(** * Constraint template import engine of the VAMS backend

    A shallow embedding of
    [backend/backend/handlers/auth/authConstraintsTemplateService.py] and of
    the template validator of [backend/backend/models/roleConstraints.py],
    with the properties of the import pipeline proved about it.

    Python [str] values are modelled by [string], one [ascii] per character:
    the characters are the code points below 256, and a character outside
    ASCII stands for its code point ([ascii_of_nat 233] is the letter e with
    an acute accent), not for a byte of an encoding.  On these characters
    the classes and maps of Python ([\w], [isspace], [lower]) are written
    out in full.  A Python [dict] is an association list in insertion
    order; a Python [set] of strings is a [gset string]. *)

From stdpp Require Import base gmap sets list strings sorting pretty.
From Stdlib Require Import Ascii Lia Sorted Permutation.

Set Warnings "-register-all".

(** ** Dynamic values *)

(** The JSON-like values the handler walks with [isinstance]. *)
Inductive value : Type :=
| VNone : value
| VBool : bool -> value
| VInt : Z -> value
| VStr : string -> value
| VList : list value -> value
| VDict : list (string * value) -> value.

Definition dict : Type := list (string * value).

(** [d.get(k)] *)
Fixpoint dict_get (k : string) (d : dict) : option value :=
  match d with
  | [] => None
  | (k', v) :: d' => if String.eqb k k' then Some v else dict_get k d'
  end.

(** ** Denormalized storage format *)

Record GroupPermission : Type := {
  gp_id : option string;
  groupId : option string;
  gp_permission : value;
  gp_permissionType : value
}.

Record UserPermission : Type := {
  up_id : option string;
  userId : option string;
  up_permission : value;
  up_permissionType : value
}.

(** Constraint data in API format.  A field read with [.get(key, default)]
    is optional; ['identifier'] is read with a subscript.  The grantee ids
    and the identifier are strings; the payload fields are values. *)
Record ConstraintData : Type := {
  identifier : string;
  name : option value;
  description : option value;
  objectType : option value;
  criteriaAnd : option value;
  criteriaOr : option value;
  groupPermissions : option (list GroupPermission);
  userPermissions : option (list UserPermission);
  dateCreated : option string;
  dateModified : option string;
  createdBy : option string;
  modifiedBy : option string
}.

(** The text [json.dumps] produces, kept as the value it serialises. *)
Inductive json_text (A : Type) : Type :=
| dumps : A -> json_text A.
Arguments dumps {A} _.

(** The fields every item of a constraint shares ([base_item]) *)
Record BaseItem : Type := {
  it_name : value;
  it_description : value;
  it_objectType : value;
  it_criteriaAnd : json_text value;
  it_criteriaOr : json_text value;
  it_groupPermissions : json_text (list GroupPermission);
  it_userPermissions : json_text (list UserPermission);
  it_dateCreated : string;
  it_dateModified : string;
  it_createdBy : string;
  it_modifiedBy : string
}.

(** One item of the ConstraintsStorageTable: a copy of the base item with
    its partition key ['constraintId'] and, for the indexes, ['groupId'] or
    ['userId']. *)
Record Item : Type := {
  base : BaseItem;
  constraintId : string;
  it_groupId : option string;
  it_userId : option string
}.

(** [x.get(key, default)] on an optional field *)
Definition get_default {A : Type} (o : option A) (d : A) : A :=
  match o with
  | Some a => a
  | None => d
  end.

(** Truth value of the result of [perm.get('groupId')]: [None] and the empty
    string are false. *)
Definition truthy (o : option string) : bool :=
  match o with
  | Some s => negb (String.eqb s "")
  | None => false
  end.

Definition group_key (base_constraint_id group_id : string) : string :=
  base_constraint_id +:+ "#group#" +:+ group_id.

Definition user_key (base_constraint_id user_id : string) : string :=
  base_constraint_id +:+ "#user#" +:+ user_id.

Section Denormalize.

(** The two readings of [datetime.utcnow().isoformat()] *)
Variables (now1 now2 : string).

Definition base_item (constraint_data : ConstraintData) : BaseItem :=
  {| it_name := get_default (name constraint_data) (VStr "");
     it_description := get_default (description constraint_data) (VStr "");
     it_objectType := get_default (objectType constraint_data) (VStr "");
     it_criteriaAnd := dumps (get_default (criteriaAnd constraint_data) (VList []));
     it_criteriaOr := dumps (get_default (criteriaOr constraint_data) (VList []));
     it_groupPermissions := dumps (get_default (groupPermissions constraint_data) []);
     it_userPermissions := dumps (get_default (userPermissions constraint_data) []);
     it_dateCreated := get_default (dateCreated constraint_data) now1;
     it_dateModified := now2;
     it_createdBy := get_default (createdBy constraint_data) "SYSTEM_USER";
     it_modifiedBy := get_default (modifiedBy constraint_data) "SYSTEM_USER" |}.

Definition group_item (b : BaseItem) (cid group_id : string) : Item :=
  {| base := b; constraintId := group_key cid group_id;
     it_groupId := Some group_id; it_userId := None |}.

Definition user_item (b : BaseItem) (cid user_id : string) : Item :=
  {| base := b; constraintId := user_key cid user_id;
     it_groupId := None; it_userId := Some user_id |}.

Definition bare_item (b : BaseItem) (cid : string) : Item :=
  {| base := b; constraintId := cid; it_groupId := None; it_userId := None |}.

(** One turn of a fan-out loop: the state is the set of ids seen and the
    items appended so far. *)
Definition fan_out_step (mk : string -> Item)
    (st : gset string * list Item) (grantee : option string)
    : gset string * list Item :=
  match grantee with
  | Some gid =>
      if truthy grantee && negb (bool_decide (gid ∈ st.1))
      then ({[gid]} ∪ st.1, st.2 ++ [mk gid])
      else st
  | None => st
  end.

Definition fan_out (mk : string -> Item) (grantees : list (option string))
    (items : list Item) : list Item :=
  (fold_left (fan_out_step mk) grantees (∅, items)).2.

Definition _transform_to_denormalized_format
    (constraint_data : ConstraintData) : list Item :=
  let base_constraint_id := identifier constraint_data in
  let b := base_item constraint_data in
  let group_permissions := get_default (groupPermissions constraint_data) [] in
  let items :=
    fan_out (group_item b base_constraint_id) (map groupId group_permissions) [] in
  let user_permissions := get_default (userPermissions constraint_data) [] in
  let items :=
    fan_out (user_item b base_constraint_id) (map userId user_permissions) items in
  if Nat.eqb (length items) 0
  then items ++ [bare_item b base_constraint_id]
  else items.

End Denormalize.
------------------------------
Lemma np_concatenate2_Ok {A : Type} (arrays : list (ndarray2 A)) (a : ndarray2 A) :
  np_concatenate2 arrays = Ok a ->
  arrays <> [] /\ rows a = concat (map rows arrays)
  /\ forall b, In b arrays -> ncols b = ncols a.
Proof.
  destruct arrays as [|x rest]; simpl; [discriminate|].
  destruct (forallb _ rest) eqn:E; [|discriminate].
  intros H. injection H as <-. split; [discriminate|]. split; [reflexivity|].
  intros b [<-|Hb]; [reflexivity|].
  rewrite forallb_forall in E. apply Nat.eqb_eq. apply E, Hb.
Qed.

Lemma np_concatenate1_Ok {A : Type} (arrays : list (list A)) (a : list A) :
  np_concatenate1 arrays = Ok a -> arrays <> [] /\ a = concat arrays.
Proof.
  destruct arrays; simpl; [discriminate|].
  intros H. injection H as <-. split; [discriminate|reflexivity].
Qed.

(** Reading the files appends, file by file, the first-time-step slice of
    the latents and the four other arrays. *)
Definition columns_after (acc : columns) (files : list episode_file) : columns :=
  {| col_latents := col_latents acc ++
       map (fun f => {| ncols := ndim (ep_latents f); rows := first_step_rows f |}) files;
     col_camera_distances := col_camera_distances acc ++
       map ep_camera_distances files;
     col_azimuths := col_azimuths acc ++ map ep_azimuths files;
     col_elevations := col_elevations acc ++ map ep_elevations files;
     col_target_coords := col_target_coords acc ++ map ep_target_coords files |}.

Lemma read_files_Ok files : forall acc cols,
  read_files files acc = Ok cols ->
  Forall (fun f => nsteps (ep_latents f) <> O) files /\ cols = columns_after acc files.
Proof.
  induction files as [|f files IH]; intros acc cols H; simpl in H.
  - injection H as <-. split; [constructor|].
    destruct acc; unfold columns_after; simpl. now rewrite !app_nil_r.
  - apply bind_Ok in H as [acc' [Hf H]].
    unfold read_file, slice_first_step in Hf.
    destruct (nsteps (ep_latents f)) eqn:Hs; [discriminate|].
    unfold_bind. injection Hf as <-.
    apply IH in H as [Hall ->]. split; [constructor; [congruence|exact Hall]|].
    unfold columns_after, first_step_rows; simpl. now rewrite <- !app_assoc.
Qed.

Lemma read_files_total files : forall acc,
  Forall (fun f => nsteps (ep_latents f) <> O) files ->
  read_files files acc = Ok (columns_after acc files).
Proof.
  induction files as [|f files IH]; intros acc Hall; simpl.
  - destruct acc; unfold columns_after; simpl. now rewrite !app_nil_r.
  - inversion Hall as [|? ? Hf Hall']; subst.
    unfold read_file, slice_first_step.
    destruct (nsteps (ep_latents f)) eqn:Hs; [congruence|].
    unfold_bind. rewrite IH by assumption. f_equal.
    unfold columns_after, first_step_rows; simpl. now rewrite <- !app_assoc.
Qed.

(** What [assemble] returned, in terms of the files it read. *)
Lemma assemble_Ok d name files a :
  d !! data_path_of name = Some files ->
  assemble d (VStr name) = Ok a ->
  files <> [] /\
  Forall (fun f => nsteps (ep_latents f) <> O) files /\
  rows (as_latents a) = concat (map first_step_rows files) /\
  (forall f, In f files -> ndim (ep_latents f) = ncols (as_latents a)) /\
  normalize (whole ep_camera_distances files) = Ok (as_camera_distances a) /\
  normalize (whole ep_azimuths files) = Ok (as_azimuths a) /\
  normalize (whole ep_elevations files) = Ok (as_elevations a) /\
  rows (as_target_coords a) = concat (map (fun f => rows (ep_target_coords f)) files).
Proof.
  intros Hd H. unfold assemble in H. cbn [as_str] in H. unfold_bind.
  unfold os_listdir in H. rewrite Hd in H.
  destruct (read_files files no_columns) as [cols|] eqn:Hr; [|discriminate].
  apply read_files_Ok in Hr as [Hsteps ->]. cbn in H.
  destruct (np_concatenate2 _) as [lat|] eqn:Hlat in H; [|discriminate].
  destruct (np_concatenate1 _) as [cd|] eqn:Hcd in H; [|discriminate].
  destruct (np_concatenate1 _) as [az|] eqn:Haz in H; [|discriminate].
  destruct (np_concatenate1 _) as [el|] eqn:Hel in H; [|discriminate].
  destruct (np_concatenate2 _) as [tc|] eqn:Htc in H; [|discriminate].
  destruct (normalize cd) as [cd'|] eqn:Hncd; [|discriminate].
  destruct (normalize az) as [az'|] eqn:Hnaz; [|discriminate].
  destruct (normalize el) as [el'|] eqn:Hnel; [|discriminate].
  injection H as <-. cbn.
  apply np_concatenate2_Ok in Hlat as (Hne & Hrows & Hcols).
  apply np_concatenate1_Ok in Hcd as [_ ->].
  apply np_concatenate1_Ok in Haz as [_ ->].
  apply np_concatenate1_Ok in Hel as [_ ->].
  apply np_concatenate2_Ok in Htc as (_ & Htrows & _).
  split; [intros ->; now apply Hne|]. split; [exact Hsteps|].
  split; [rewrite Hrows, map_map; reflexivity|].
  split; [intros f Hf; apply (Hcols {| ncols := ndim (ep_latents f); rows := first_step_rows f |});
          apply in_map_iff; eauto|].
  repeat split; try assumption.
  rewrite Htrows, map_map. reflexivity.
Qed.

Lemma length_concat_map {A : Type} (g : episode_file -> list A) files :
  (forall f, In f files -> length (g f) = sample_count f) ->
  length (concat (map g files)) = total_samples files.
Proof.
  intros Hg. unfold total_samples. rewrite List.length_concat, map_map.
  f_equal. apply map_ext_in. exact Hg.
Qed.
------------------------------
[Problem to solve] Every line in the entries that contains the word "grantees" should be counted, and the total stated alone.

[Response below] 2